Analysis of the anterior cruciate ligament impingement against the femoral intercondylar notch.
Fung, David Tak Wai.

Analysis of the anterior cruciate ligament impingement against the femoral intercondylar notch. - 140 p.

Source: Dissertation Abstracts International, Volume: 66-06, Section: B, page: 3258.

Thesis (Ph.D.)--Northwestern University, 2005.

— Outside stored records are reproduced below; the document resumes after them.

(** C1: in every orderly interleaving of clients, completions and wake-ups,
    whatever echoes the firmware completes, no operation of the slow path queue
    faults (no entry is linked twice, unlinked while on no list, freed while in
    use or reached through NULL); an entry is on at most one list, or held by
    exactly one thread, and no entry of the pool is ever lost.  Orderly
    ([allowed] = [enabled] and [orderly]): no recovery is in progress when a
    client posts or stops waiting; a woken client returns its entry after the
    completion that woke it has tested [comp_mode]; a wait that ends with an
    error does so while the entry posted for the client is in
    [completion_pending]; and the clean-up after the wait, [kfree] included, is
    one step.  The code enforces none of these:
    [late_mode_test_returns_reused_entry], [timeout_before_posting_faults] and
    [timeout_after_completion_faults] below are enabled runs that break the
    property. *)
Theorem spq_runs_safe base dp s0 s :
  sys_ok base dp s0 -> spq_reach s0 s ->
  (forall o, allowed o s -> exists s', exec o s = Some s') /\
  exists sp, w_spq (s_w s) = Some sp /\ owned_once s sp.
Proof.
  intros H0 R. pose proof (reach_ok _ _ _ _ H0 R) as H. split; [|by eapply inv_owned_once].
  intros o A. destruct (step_safe base dp o s H A) as (s' & E & _). eauto.
Qed.

Lemma nodup_range (l : list Z) k n : NoDup l -> (forall q, q ∈ l -> k <= q < n) -> k <= n -> Z.of_nat (length l) <= n - k.
Proof.
  intros ND H Hkn. assert (S : l ⊆+ (fun i => k + Z.of_nat i) <$> seq 0 (Z.to_nat (n - k))).
  { apply NoDup_submseteq; [done|]. intros q Hq. specialize (H q Hq). apply list_elem_of_fmap. exists (Z.to_nat (q - k)). split; [lia|].
    apply elem_of_seq. lia. }
  apply submseteq_length in S. rewrite length_fmap, length_seq in S. lia.
Qed.

(** The slot of the ring an entry in flight was written to. *)
Definition slot_of (base : Z) (x : qed_spq_entry) : Z := spq_slot base (hdr_echo (elem x)).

Injury to the anterior cruciate ligament (ACL) is commonly associated with mechanisms that stretch the ACL directly. How the ACL can also be injured through its impingement against the intercondylar notch, however, remains unclear. The extent to which previous studies have investigated this mode of injury has been limited to evaluating one-dimensional measurements of the intercondylar notch width as a predisposing factor. This thesis describes the development of a mathematical model that analyzes potential disruption of the ACL against the intercondylar notch accurately in three dimensions with the relevant knee structures characterized in detail. Based on measurements obtained from cadaveric experiments, a novel mathematical algorithm was devised to characterize the 3-D geometrical relationship between the ACL and complexly shaped surfaces of the intercondylar notch. Namely, the algorithm determines the deformed geometry of the ACL as it wraps around the surface of the intercondylar notch during impingement. Further, the algorithm is implemented to analyze impingement on an individual-specific basis in order to account for anatomical and anthropometric variations among individual subjects. Whether the ACL is susceptible to injury through impingement is determined by simulating tibiofemoral movements associated with ACL impingement on the individual subject's knee, which is geometrically reconstructed based on its magnetic resonance images (MRI), and implementing the algorithm to evaluate the physical interactions between the ACL and the intercondylar notch during the movements. The ACL is initially represented based on its functional anatomy, with refinements made in the later stages of the development of the model to include the complex 3-D fiber architecture of the ACL. The analysis results reflect the robustness of the mathematical modeling method, provide truthful descriptions of the ACL impingement in three dimensions, and contribute to the biomechanical characterization ACL impingement as an injury mechanism. Corroboration with the mathematical model is achieved by evaluating the changes in the mechanical properties of the ACL resulting from impingement in an ex vivo rat model. The mathematical modeling approach may be implemented in the surgical planning of ACL reconstruction to prevent graft impingement and the development of training and rehabilitation protocols to prevent ACL injuries.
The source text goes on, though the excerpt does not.